Getting the Most Out of Virtual Career Fairs

Career fairs offer an opportunity to interview for jobs and practice your networking and interview skills in a low-pressure environment. Attending virtual career fairs allows you to do all of that conveniently and comfortably from home. The new ASHA Virtual Career Fair will give you the chance to strengthen your interview skills, build confidence, and find a new job.

If you are a job seeker or just curious, it is essential to have a strategy to get the most out of the career fair experience. Here are some strategies to help you prepare for a virtual career fair:

DO YOUR HOMEWORK

Check out who is attending and do a little research on the organization. Start with their website—specifically, the "About Us" page. Then expand your research to Google and other sources.

  • Find relevant press releases.
  • Visit their social media pages.
  • Talk with current or former employees.
  • Get the specifics on their goals, initiatives, and services.

This practice will help you get a feel for the organization's culture and leaders and see if there are any details that you can use in a conversation to show how well you know the organization and your enthusiasm to meet them.

DON'T LIMIT YOURSELF TO JUST A FEW ORGANIZATIONS; INSTEAD, SPEED NETWORK

Visit your favorites, then a few that are in the same work setting, and finally, some that are in your desired location. Spending some time with different organizations allows you to compare what you do or don't like about them and assess the benefits they may offer. You can also get feedback on how well you interview. Practicing networking will help you get rid of the jitters when you interview for your dream job.

BE Camera-Ready

When participating in a virtual interview or career fair, it is essential to be camera-ready. We have all gotten used to being on countless Zooms, Teams, and video meetings, so here is a quick refresh on how to stand out for the right reasons on camera:

SET THE STAGE

  • Make sure you—and not the objects behind you—are the star of your interview.
  • Check your camera, lighting, and microphone to ensure that your technology will not cause any issues.
  • Choose a well-lit space where the light source is behind your camera. The area should have neutral tones and a reliable Internet connection.

DRESS FOR THE OCCASION

Don't feel pressured to wear a suit, but dress from head to toe. Make sure what you are wearing won't make any noises that the microphone could pick up.

KEEP EYE CONTACT

Be sure to look into the camera. Practice with a friend and record yourself talking so you can get used to staring at the camera and not the screen. Or place a sticker or Post-It near the camera as a reminder of where to look. The more comfortable you are with looking at the camera, the more natural and relaxed you will appear. 

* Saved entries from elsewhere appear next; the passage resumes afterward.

(** Further example worlds.  The clip is playing, from its start. *)
Definition world_playing : World :=
  world_after (recording_events ++ [CallToggle; EncoderStopped clip; CallPlay]).
(** The clip is playing, two and a half seconds in. *)
Definition world_playing_mid : World :=
  world_after (recording_events ++
               [CallToggle; EncoderStopped clip; CallPlay; AudioProgress 0 2.5%float]).
(** Two toggles before the microphone answered, both granted, then a stop:
    the recording is done and the frame of the first visualiser is still on
    the schedule. *)
Definition world_stale_frame : World :=
  world_after [DOMContentLoaded; CallToggle; CallToggle;
               MicGranted 1 (replicate binCount x80); MicGranted 1 (replicate binCount x80);
               CallToggle; EncoderStopped clip].
(** The same, before the stop: recording on the second stream, the first one
    no longer in [stream]. *)
Definition world_double_start : World :=
  world_after [DOMContentLoaded; CallToggle; CallToggle;
               MicGranted 1 (replicate binCount x80); MicGranted 1 (replicate binCount x80)].
(** The clip was played to its end. *)
Definition world_ended : World :=
  world_after (recording_events ++
               [CallToggle; EncoderStopped clip; CallPlay; AudioProgress 0 2.5%float;
                AudioEnded 0]).

(** The frame left over in [world_stale_frame] has run. *)
Definition world_stale_frame_run : World :=
  world_after [DOMContentLoaded; CallToggle; CallToggle;
               MicGranted 1 (replicate binCount x80); MicGranted 1 (replicate binCount x80);
               CallToggle; EncoderStopped clip; AnimationFrame 1 (replicate binCount xff)].

(** * Proofs *)

(** ** Running script code symbolically *)

(** Unfold the script down to the monad, leaving the functions that run a
    loop over the bars ([draw], [startVisualiser] and [stopVisualiser]) for
    their own lemmas. *)
Ltac js_unfold :=
  unfold toggle, stop_callback, toggle_granted, toggle_denied, onended, play, fresh_play,
    release_stream, notify, setUI, set_playBtn, bars_length, init, alert,
    getUserMedia, stop_tracks, new_RecordRTC, startRecording, stopRecording,
    new_AudioContext, close_context, createMediaStreamSource, createAnalyser, set_fftSize,
    connect, on_analyser, frequencyBinCount, requestAnimationFrame, cancelAnimationFrame,
    createObjectURL, revokeObjectURL, new_Audio, audio_prop, audio_pause, audio_play,
    audio_set_onended, on_audio.

Ltac js_simpl :=
  cbn -[draw startVisualiser stopVisualiser for_each set_bar_height paint seq
        toggle toggle_granted toggle_denied stop_callback play onended] in *.

(** Name every variable, element property and browser store of a world. *)
Ltac destruct_world w :=
  destruct w as [[v_refs v_rtc v_stream v_ctx v_an v_frame v_blob v_state v_el] w_cb
                 [d_btn d_label d_wrap d_done d_play d_bars]
                 [h_streams h_recs h_ctxs h_ans h_frames h_last h_audios h_urls h_mic h_stops]
                 w_es].

(** Case analysis on whatever the code still branches on. *)
Ltac js_cases :=
  repeat match goal with
         | |- context [match ?x with _ => _ end] =>
             lazymatch x with
             | context [match _ with _ => _ end] => fail
             | _ => destruct x eqn:?
             end; js_simpl
         end.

BREAK THE ICE WITH YOUR ELEVATOR PITCH

Your elevator pitch is your way of telling your story on the fly. It should be 30 to 60 seconds and should highlight your skills and goals. It should be tailored to your audience and should solve a challenge for them. Make sure to be persuasive and leave the listener wanting to know more. Try to include the following:

  1. Who are you?
  2. What is your passion?
  3. What is your purpose, and what skills/traits help you achieve it?
  4. What is your something "extra"?

Example: Hi, my name is Samantha Speech, and I am a school-based SLP with five years in practice. I am passionate about helping children reach their academic goals and obtain college readiness. My passion stems from watching my brother struggle and become discouraged about his academic potential in school. Thus, my mission is to help middle and high school-aged children reach their full potential through team-based collaboration with their parents and teachers. Can you tell me how someone with my experience may fit into your organization?

GET THE INSIDE SCOOP

It can be intimidating meeting with employers, and most applicants don't take advantage of the opportunity to ask questions to get the inside scoop on working there. Try out some of these questions to learn more about the employer.

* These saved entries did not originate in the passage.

(** C7, as stated, fails.  The hierarchy [hierarchy_shared_name], which
    the class can hold, has two items named "b": the XML written for it
    has two [Item] elements of that name and reading it throws at the
    second.  In [hierarchy_empty_name] the item "b" is the child of an
    item with the empty name, which is not written: "b" is read back as
    the child of "a". *)
Lemma xml_round_trip_shared_name :
  (reachable hierarchy_shared_name ∧
   kv_ok (m_root hierarchy_shared_name) ∧
   (readXMLText (writeXMLToString hierarchy_shared_name) CaretHierarchyNew).1
   = Throws "Hierarchy XML error: failed to add item 'b' to hierarchy, check for a duplicate, empty, or missing Name attribute" ∧
   ¬ ∃ h', readXMLText (writeXMLToString hierarchy_shared_name)
             CaretHierarchyNew = (Returns, h') ∧
           Forall2 (Item_iso eq) (children (m_root hierarchy_shared_name))
                   (children (m_root h'))) ∧
  (reachable hierarchy_empty_name ∧
   kv_ok (m_root hierarchy_empty_name) ∧
   children (m_root (readXMLText (writeXMLToString hierarchy_empty_name)
                       CaretHierarchyNew).2)
   = [mkItem "a" "" [] [ItemNamed "b"]] ∧
   ¬ ∃ h', readXMLText (writeXMLToString hierarchy_empty_name)
             CaretHierarchyNew = (Returns, h') ∧
           Forall2 (Item_iso eq) (children (m_root hierarchy_empty_name))
                   (children (m_root h'))).
Proof.
  split.
  - assert (E : (readXMLText (writeXMLToString hierarchy_shared_name)
                   CaretHierarchyNew).1
                = Throws "Hierarchy XML error: failed to add item 'b' to hierarchy, check for a duplicate, empty, or missing Name attribute")
      by by vm_compute.
    split; [apply hierarchy_shared_name_reachable|]. split; [|split; [done|]].
    + assert (Er : m_root hierarchy_shared_name =
                   mkItem "" "" [] [mkItem "a" "" [] [ItemNamed "b"; ItemNamed "b"]])
        by by vm_compute.
      rewrite Er. repeat constructor.
    + intros (h' & Hr & _). by rewrite Hr in E.
  - assert (E : children (m_root (readXMLText
                   (writeXMLToString hierarchy_empty_name) CaretHierarchyNew).2)
                = [mkItem "a" "" [] [ItemNamed "b"]]) by by vm_compute.
    split; [apply hierarchy_empty_name_reachable|]. split; [|split; [done|]].
    + assert (Er : m_root hierarchy_empty_name =
                   mkItem "" "" [] [mkItem "a" "" [] [mkItem "" "" [] [ItemNamed "b"]]])
        by by vm_compute.
      rewrite Er. repeat constructor.
    + intros (h' & Hr & Hiso). rewrite Hr in E. simpl in E. rewrite E in Hiso.
      assert (Er : children (m_root hierarchy_empty_name) =
                   [mkItem "a" "" [] [mkItem "" "" [] [ItemNamed "b"]]])
        by by vm_compute.
      rewrite Er in Hiso. apply Forall2_cons in Hiso as [Hc _].
      inversion Hc as [? ? _ _ Hcs]; subst. simpl in Hcs.
      apply Forall2_cons in Hcs as [Hb _]. by inversion Hb.
Qed.


(** ** JSON: objects *)

Lemma obj_value_insert key value o k :
  obj_value (obj_insert key value o) k =
  if String.eqb key k then value else obj_value o k.
Proof.
  induction o as [|[k0 v0] o IH]; simpl; [done|].
  destruct (AString_ltb key k0) eqn:E1; simpl; [done|].
  destruct (AString_ltb k0 key) eqn:E2; simpl.
  - rewrite IH. destruct (String.eqb_spec k0 k) as [->|]; [|done].
    destruct (String.eqb_spec key k) as [->|]; [|done].
    by rewrite AString_ltb_irrefl in E2.
  - assert (key = k0) as -> by by apply AString_ltb_total.
    by destruct (String.eqb k0 k).
Qed.

Lemma obj_contains_insert key value o k :
  obj_contains (obj_insert key value o) k =
  String.eqb key k || obj_contains o k.
Proof.
  unfold obj_contains. induction o as [|[k0 v0] o IH]; simpl; [done|].
  destruct (AString_ltb key k0) eqn:E1; simpl; [done|].
  destruct (AString_ltb k0 key) eqn:E2; simpl.
  - rewrite IH. by destruct (String.eqb k0 k), (String.eqb key k).
  - assert (key = k0) as -> by by apply AString_ltb_total.
    by destruct (String.eqb k0 k).
Qed.

Lemma obj_insert_Permutation key value o :
  key ∉ map fst o → obj_insert key value o ≡ₚ (key, value) :: o.
Proof.
  induction o as [|[k0 v0] o IH]; simpl; [done|].
  rewrite not_elem_of_cons. intros [Hne Hin].
  destruct (AString_ltb key k0) eqn:E1; [done|].
  destruct (AString_ltb k0 key) eqn:E2.
  - rewrite IH by done. apply perm_swap.
  - exfalso. apply Hne. by apply AString_ltb_total.
Qed.

Lemma obj_value_NoDup o k v :
  NoDup (map fst o) → (k, v) ∈ o → obj_value o k = v.
Proof.
  induction o as [|[k0 v0] o IH]; simpl; [by intros _ ?%elem_of_nil|].
  intros [Hk0 Hnd]%NoDup_cons [[= -> ->]|Hin]%elem_of_cons.
  - by rewrite String.eqb_refl.
  - destruct (String.eqb_spec k0 k) as [->|]; [|by apply IH].
    exfalso. apply Hk0. apply list_elem_of_fmap. by exists (k, v).
Qed.

(** what the loop over the keys keeps of one member *)
Definition member_info (m : string * QJsonValue) : list (string * string) :=
  if String.eqb m.1 "name" then []
  else if String.eqb m.1 "children" then []
  else
    match m.2 with
    | JBool b => [(m.1, if b then "True" else "False")]
    | JDouble g16 => [(m.1, g16)]
    | JString s => [(m.1, s)]
    | _ => []
    end.

Lemma map_fst_member_info o :
  ∀ k, k ∈ map fst (flat_map member_info o) → k ∈ map fst o.
Proof.
  induction o as [|[k0 v0] o IH]; intros k; simpl; [done|].
  rewrite map_app, elem_of_app, elem_of_cons. intros [Hk|Hk]; [|right; by apply IH].
  left. unfold member_info in Hk. simpl in Hk.
  destruct (String.eqb k0 "name"); [by apply elem_of_nil in Hk|].
  destruct (String.eqb k0 "children"); [by apply elem_of_nil in Hk|].
  destruct v0; simpl in Hk; try (by apply elem_of_nil in Hk);
    by apply list_elem_of_singleton in Hk.
Qed.

Lemma handleJsonMembers_flat_map thisobj :
  NoDup (map fst thisobj) →
  fold_left (handleJsonMember thisobj) (obj_keys thisobj) kv_clear =
  flat_map member_info thisobj.
Proof.
  intros Hnd.
  assert (H : ∀ done todo kv,
    thisobj = done ++ todo → kv = flat_map member_info done →
    fold_left (handleJsonMember thisobj) (obj_keys todo) kv =
    flat_map member_info thisobj).
  { intros done todo. revert done.
    induction todo as [|[k v] todo IH]; intros done kv Ho Hkv.
    - rewrite app_nil_r in Ho. by subst.
    - simpl. apply (IH (done ++ [(k, v)])).
      + by rewrite <- app_assoc.
      + rewrite flat_map_app. simpl. rewrite app_nil_r.
        unfold handleJsonMember, member_info at 2. simpl.
        destruct (String.eqb k "name"); [by rewrite app_nil_r|].
        rewrite (obj_value_NoDup thisobj k v Hnd)
          by (rewrite Ho, elem_of_app; right; apply list_elem_of_here).
        assert (Hfresh : k ∉ map fst kv).
        { rewrite Hkv. intros Hin%map_fst_member_info.
          rewrite Ho, map_app in Hnd. apply NoDup_app in Hnd as (_ & Hd & _).
          apply (Hd _ Hin). simpl. apply list_elem_of_here. }
        destruct v; simpl; destruct (String.eqb k "children");
          rewrite ?app_nil_r; try done; rewrite kv_set_fresh by done; by subst. }
  by apply (H [] thisobj).
Qed.

Lemma member_info_Permutation o o' :
  o ≡ₚ o' → flat_map member_info o ≡ₚ flat_map member_info o'.
Proof.
  induction 1 as [|m o o' _ IH|m1 m2 o|o o' o'' _ IH1 _ IH2]; simpl.
  - done.
  - by rewrite IH.
  - rewrite !app_assoc. f_equiv. apply Permutation_app_comm.
  - by etrans.
Qed.


(** ** JSON: what is written *)

(** the object [writeJsonHelper] makes for one child *)
Definition written_object (child : Item) : QJsonObject :=
  let childObj := obj_insert "name" (JString (name child)) [] in
  let childObj :=
    fold_left (λ o (item : string * string),
                 obj_insert item.1 (JString item.2) o)
              (getAllData (extraInfo child)) childObj in
  if (0 <? length (children child))%nat then
    obj_insert "children" (JArray (writeJsonHelper child)) childObj
  else childObj.

Lemma writeJsonHelper_eq t :
  writeJsonHelper t = map (λ c, JObject (written_object c)) (children t).
Proof. by destruct t. Qed.

(** no annotation has one of the keys the JSON reader reserves *)
Inductive reserved_free : Item → Prop :=
| reserved_free_intro n i e cs :
    "name" ∉ map fst e → "children" ∉ map fst e →
    Forall reserved_free cs → reserved_free (mkItem n i e cs).

Definition annotated (e : OrderedKVStore) (o : QJsonObject) : QJsonObject :=
  fold_left (λ o (item : string * string),
               obj_insert item.1 (JString item.2) o) e o.

Definition as_members (e : OrderedKVStore) : QJsonObject :=
  map (λ kv : string * string, (kv.1, JString kv.2)) e.

Lemma obj_insert_keys key value o k :
  k ∈ map fst (obj_insert key value o) ↔ k = key ∨ k ∈ map fst o.
Proof.
  induction o as [|[k0 v0] o IH]; simpl.
  - rewrite list_elem_of_singleton. set_solver.
  - destruct (AString_ltb key k0) eqn:E1; simpl; [set_solver|].
    destruct (AString_ltb k0 key) eqn:E2; simpl.
    + rewrite !elem_of_cons, IH. naive_solver.
    + assert (key = k0) as -> by by apply AString_ltb_total. set_solver.
Qed.

Lemma annotated_Permutation e o :
  NoDup (map fst e ++ map fst o) → annotated e o ≡ₚ as_members e ++ o.
Proof.
  revert o. induction e as [|[k v] e IH]; intros o Hnd; simpl; [done|].
  simpl in Hnd. apply NoDup_cons in Hnd as [Hk Hnd].
  rewrite not_elem_of_app in Hk. destruct Hk as [Hke Hko].
  unfold annotated in *. rewrite IH.
  - rewrite obj_insert_Permutation by done. by rewrite <- Permutation_middle.
  - apply NoDup_app in Hnd as (Hnde & Hd & Hndo).
    apply NoDup_app. split; [done|]. split.
    + intros x Hx [->|Hxo]%obj_insert_keys; [done|]. by apply (Hd x).
    + rewrite (Permutation_map fst
                 (obj_insert_Permutation k (JString v) o Hko)).
      simpl. by apply NoDup_cons.
Qed.

Lemma obj_value_annotated e o k :
  k ∉ map fst e → obj_value (annotated e o) k = obj_value o k.
Proof.
  revert o. induction e as [|[k0 v0] e IH]; intros o; simpl; [done|].
  rewrite not_elem_of_cons. intros [Hne Hin]. unfold annotated in *.
  rewrite IH by done. rewrite obj_value_insert.
  destruct (String.eqb_spec k0 k); [congruence|done].
Qed.

Lemma obj_contains_annotated e o k :
  k ∉ map fst e → obj_contains (annotated e o) k = obj_contains o k.
Proof.
  revert o. induction e as [|[k0 v0] e IH]; intros o; simpl; [done|].
  rewrite not_elem_of_cons. intros [Hne Hin]. unfold annotated in *.
  rewrite IH by done. rewrite obj_contains_insert.
  destruct (String.eqb_spec k0 k); [congruence|done].
Qed.

Lemma written_object_name c :
  "name" ∉ map fst (extraInfo c) →
  obj_value (written_object c) "name" = JString (name c).
Proof.
  intros H. unfold written_object, getAllData. fold (annotated (extraInfo c)).
  destruct (0 <? length (children c))%nat.
  - rewrite obj_value_insert. simpl. by rewrite obj_value_annotated.
  - by rewrite obj_value_annotated.
Qed.

Lemma written_object_children c :
  "children" ∉ map fst (extraInfo c) →
  obj_contains (written_object c) "children" = negb (is_empty (children c)) ∧
  (children c ≠ [] →
   obj_value (written_object c) "children" = JArray (writeJsonHelper c)).
Proof.
  intros H. unfold written_object, getAllData. fold (annotated (extraInfo c)).
  destruct (children c) as [|c0 cs] eqn:E; simpl.
  - split; [|done]. by rewrite obj_contains_annotated.
  - split; [by rewrite obj_contains_insert|].
    intros _. by rewrite obj_value_insert.
Qed.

  1. How would you describe the company culture?
  2. What are the primary responsibilities of an audiologist or SLP in your organization? Could you describe a typical day (or week)?
  3. How many audiologists or SLPs work for your organization? How many externs or clinical fellows are there?
  1. What benefits does your organization offer? What training or education programs, if any, does the company provide employees?
  2. How long is the average tenure of an employee?
  3. Will I be a mentor? Or will I be mentored?
  4. How does your organization determine salary?
  5. What skills and personal attributes are essential to success in your organization?
  6. What kinds of accomplishments tend to be valued and rewarded in your organization? What are those rewards?

ALWAYS END WITH A WAY TO FOLLOW UP

Even if you are not wild about the employer or the recruiter, it is always essential to leave the conversation on a high note. Always ask, "May I contact you with further questions?" Although you may not want a job with that organization, the recruiter can be a great contact and reference with whom you can ask questions.